Often people have difficulty deciding whether they should invest in Mutual Funds or make a fax deposit. Most financial planners advise that mutual funds are right if one wants a good return and is ready to take a risk. You can only choose FD or mutual funds.
However, if one is not willing to take risks and is satisfied with the simple interest, the fax can be deposited. There are so many gaps between FD vs. mutual funds. FD in the bank can get an interest of 6 to 7 percent in three years, but if one wants more returns, it would be okay to rely on mutual funds.
Difference between FD and mutual fund
When you are looking for an investment, you can either choose FD or mutual funds.
- FD is better than mutual funds, and it is a significant saving investment for the long term as well as for a short time, but mutual funds have some investment risk.
- The rate of return is fixed, and in a mutual fund, a return is not fixed. In the investment market, there is always a completion between FD vs. MF.
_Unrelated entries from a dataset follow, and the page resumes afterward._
(* ===== verification/IdtSpec.v ===== *)
(** * What the CPU makes of the interrupt tables

    Gates and the TSS descriptor decoded the way the processor manual lays them out,
    and the path of a hardware interrupt: from its line through the I/O APIC and the
    IDT to the handler registered for it. *)

From S2P Require Import Prelude Mem Frames Pmm Vmm PageTable UserPages ElfSpec UserStack Hardware Acpi AcpiSpec Apic ApicSpec Idt.

(** ** Gates *)

(** A present gate as the CPU reads it: handler, selector, IST index, privilege level
    and type. *)
Definition cpu_gate (bs : list Z) : option (Z * Z * Z * Z * Z) :=
  lo ← field bs 0 2; sel ← field bs 2 2; i ← field bs 4 1; ty ← field bs 5 1; mid ← field bs 6 2; hi ← field bs 8 4;
  if bit ty 7 then Some (lo + 2 ^ 16 * mid + 2 ^ 32 * hi, sel, i `mod` 8, (ty / 32) `mod` 4, ty `mod` 16) else None.

(** Reading a field of consecutive little-endian fields. *)
Lemma field_here n k v rest : k = Z.of_nat n → 0 ≤ v < 2 ^ (8 * k) → field (le_bytes n v ++ rest) 0 k = Some v.
Proof.
  intros -> Hv. unfold field, slice. rewrite zlen_app. unfold zlen at 1. rewrite le_bytes_length.
  destruct (Z.ltb_spec (Z.of_nat n) 0); [lia|]. destruct (Z.ltb_spec (Z.of_nat n + zlen rest) (0 + Z.of_nat n)); [unfold zlen in *; lia|].
  cbn. rewrite Nat2Z.id, drop_0, take_app_length' by by rewrite le_bytes_length. f_equal. rewrite le_val_bytes. by apply Z.mod_small.
Qed.

Lemma field_skip n w v rest off k : w = Z.of_nat n → w ≤ off → field (le_bytes n v ++ rest) off k = field rest (off - w) k.
Proof.
  intros -> Hn. unfold field, slice. rewrite zlen_app. unfold zlen at 1. rewrite le_bytes_length.
  replace (zlen rest <? off - Z.of_nat n + k) with (Z.of_nat n + zlen rest <? off + k) by (destruct (Z.ltb_spec (Z.of_nat n + zlen rest) (off + k)), (Z.ltb_spec (zlen rest) (off - Z.of_nat n + k)); lia).
  rewrite (proj2 (Z.ltb_ge off 0)), (proj2 (Z.ltb_ge (off - Z.of_nat n) 0)) by lia. cbn [orb].
  case_match; [done|]. cbn. do 3 f_equal. rewrite drop_app_ge by (rewrite le_bytes_length; lia). rewrite le_bytes_length. f_equal. lia.
Qed.

(** Read fields at literal offsets off a concatenation of little-endian fields. *)
Ltac read_fields :=
  repeat (first
    [ match goal with |- context [field _ ?o _] => let o' := eval vm_compute in o in progress change o with o' end
    | rewrite (field_here 1 1) by (reflexivity || lia) | rewrite (field_here 2 2) by (reflexivity || lia)
    | rewrite (field_here 4 4) by (reflexivity || lia)
    | rewrite (field_skip 1 1) by (reflexivity || lia) | rewrite (field_skip 2 2) by (reflexivity || lia)
    | rewrite (field_skip 4 4) by (reflexivity || lia) ]; cbn [mbind option_bind]).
- Mutual funds vs. fixed Deposit have the main competition on fixed-rate return. In the long-run investment, the rate of return would be 10-15%.
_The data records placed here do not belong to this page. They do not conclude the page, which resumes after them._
(* ===== verification/ProcSpec.v ===== *)
(** * What the files of [/proc] say

    Numbers are printed so that reading them back gives the number; each file opened
    through the VFS and read whole is exactly its report on the timers and the frame
    allocator. *)

From stdpp Require Import strings.
From S2P Require Import Prelude CString Task BumpEnv Fs Vfs VfsSpec TarVfs Procfs.

(** ** Decimal numbers *)

Fixpoint digits (n : nat) (v : Z) : list Z :=
  match n with
  | O => []
  | S n => if v =? 0 then [] else digits n (v / 10) ++ [48 + v `mod` 10]
  end.

Definition decimal (v : Z) : list Z := if v =? 0 then [48] else digits 20 v.

(** The number a string of digits denotes. *)
Definition dec_val (l : list Z) : Z := foldl (λ a c, a * 10 + (c - 48)) 0 l.

Lemma dec_val_snoc l c : dec_val (l ++ [c]) = dec_val l * 10 + (c - 48).
Proof. unfold dec_val. by rewrite foldl_app. Qed.

Lemma digits_val n v : 0 ≤ v < 10 ^ Z.of_nat n → dec_val (digits n v) = v.
Proof.
  revert v. induction n as [|n IH]; intros v Hv; [simpl in *; unfold dec_val; simpl; lia|]. cbn [digits].
  destruct (Z.eqb_spec v 0) as [->|Hne]; [done|]. rewrite Nat2Z.inj_succ, Z.pow_succ_r in Hv by lia.
  rewrite dec_val_snoc, IH by (Z.div_mod_to_equations; lia). Z.div_mod_to_equations. lia.
Qed.

Lemma digits_range n v : 0 ≤ v → Forall (λ c, 48 ≤ c ≤ 57) (digits n v).
Proof.
  revert v. induction n as [|n IH]; intros v Hv; [constructor|]. cbn [digits]. case_match; [constructor|].
  apply Forall_app. split; [apply IH; Z.div_mod_to_equations; lia|]. constructor; [Z.div_mod_to_equations; lia|constructor].
Qed.

Lemma digits_length n v : (length (digits n v) ≤ n)%nat.
Proof. revert v. induction n as [|n IH]; intros v; simpl; [lia|]. case_match; [simpl; lia|]. rewrite length_app. simpl. specialize (IH (v / 10)). lia. Qed.

Lemma digits_nil n v : 0 ≤ v < 10 ^ Z.of_nat n → digits n v = [] → v = 0.
Proof. intros Hv E. rewrite <-(digits_val n v Hv), E. done. Qed.

(** No leading zero. *)
Lemma digits_head n v : 0 ≤ v < 10 ^ Z.of_nat n → head (digits n v) ≠ Some 48.
Proof.
  revert v. induction n as [|n IH]; intros v Hv; [done|]. cbn [digits]. rewrite Nat2Z.inj_succ, Z.pow_succ_r in Hv by lia.
  destruct (Z.eqb_spec v 0); [done|]. assert (0 ≤ v / 10 < 10 ^ Z.of_nat n) as Hd by (Z.div_mod_to_equations; lia).
  specialize (IH _ Hd). pose proof (digits_nil _ _ Hd) as Hnil. destruct (digits n (v / 10)); [|done].
  simpl. intros [= Hm]. specialize (Hnil eq_refl). Z.div_mod_to_equations. lia.
Qed.

Lemma dec_loop_spec n fuel tmp v :
  0 ≤ v < 10 ^ Z.of_nat n → (n < fuel)%nat → (n ≤ length tmp)%nat →
  ∃ tmp' i, dec_loop fuel tmp (Z.of_nat n) v = Ok (tmp', Z.of_nat i) ∧ length tmp' = length tmp ∧ (i ≤ n)%nat ∧
    drop i tmp' = digits n v ++ drop n tmp.
Proof.
  revert fuel tmp v. induction n as [|n IH]; intros fuel tmp v Hv Hf Hl; (destruct fuel as [|fuel]; [lia|]); cbn [dec_loop digits].
  { assert (v = 0) as -> by (simpl in Hv; lia). exists tmp, 0%nat. done. }
  rewrite Nat2Z.inj_succ, Z.pow_succ_r in Hv by lia.
  destruct (Z.ltb_spec 0 v) as [Hp|Hp]; cbn [negb].
  2: { rewrite (proj2 (Z.eqb_eq v 0)) by lia. exists tmp, (S n). done. }
  rewrite (proj2 (Z.eqb_neq v 0)) by lia. replace (Z.of_nat (S n) - 1) with (Z.of_nat n) by lia.
  rewrite zset_is by (unfold zlen; lia). res_step. rewrite Nat2Z.id.
  destruct (IH fuel (<[n:=48 + v `mod` 10]> tmp) (v / 10)) as (tmp' & i & E & L & Hi & D); [Z.div_mod_to_equations; lia|lia|rewrite length_insert; lia|].
  rewrite length_insert in L. exists tmp', i. split; [exact E|]. split; [done|]. split; [lia|]. rewrite D, <-app_assoc. f_equal.
  rewrite insert_take_drop by lia. rewrite drop_app_length'; [done|]. rewrite length_take. lia.
Qed.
Reason of FD vs. Mutual fund
Analysts say it is more accurate to invest in long term mutual funds. It is difficult to accurately predict the share of a company in the short term in the ascending market. The real performance of a company, in the long run, is known. If someone has to withdraw money after a year or two, the fax deposit is excellent. Equity or balanced funds can be selected to invest in the condition of non-risk taking after retirement. It’s the first difference between a mutual fund and a Fixed Deposit. Another question arises here, which is a better mutual fund or FD?
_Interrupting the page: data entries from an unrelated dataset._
(* ===== verification/Stdin.v ===== *)
(** * Line input ([sys_read_stdin] of [cpu/syscall.cpp])

    The line being typed is kept by the kernel; a read of file 0 edits it from the
    keyboard until a newline and then hands it out.  Interrupts are off in a system
    call, so the keyboard's queue grows only while the reader has given way to the
    other tasks: what happens then is an argument, one run of the outside world per
    yield. *)

From S2P Require Import Prelude CString Tty TtySpec Keyboard.

Definition STDIN_LINE_CAP : Z := 256.

Record Stdin := MkStdin {
  stdin_line : list Z;
  stdin_line_len : Z;
  stdin_line_pos : Z;
  stdin_line_ready : bool;
}.

Definition stdin_zero : Stdin := MkStdin (replicate (Z.to_nat STDIN_LINE_CAP) 0) 0 0 false.

(** What a read works on. *)
Record Io := MkIo { i_stdin : Stdin; i_kbd : Kbd; i_tty : Tty }.

(** One character of the editing loop. *)
Definition edit_char (c : Z) (st : Stdin) (t : Tty) : Res (Stdin * Tty) :=
  if c =? 8 then
    if 0 <? stdin_line_len st then
      let st := MkStdin (stdin_line st) (stdin_line_len st - 1) (stdin_line_pos st) (stdin_line_ready st) in
      t ← print_char 8 t;
      Ok (st, t)
    else Ok (st, t)
  else
    '(st, t) ←
      (if stdin_line_len st <? STDIN_LINE_CAP - 1 then
         l ← or_fault (zset (stdin_line st) (stdin_line_len st) c);
         t ← print_char c t;
         Ok (MkStdin l (stdin_line_len st + 1) (stdin_line_pos st) (stdin_line_ready st), t)
       else Ok (st, t) : Res (Stdin * Tty));
    Ok (MkStdin (stdin_line st) (stdin_line_len st) (stdin_line_pos st) ((c =? 10) || stdin_line_ready st), t).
Interest on fixed deposits in most banks is 6.6 to 7.10 percent per annum. However, mutual fund returns depend on different funds. A return of more than one lakh is to pay a 10 percent tax. FD can be relied upon if it is to invest carefully without taking risks.
Mutual funds vs. fixed deposit India
- It comes to SBI; the FD gets an interest of 6.7 percent in three years and will have an interest of 6.75 in five years. Similarly, ICICI is given a 6.5 percent interest in three and five years. HDFC pays 6 percent interest, but 7.65 percent interest is paid on a 5-year tax saving FD. While talking about mutual funds, an average of 15 percent returns can be expected in a year, and a profit of 20 to 35 percent in five years can also be received.
- It depends on the stock market, and hence the risk remains. Investing in the long term scheme with understanding reduces risk. Due to this percentage, it has a significant difference between MF vs. FD.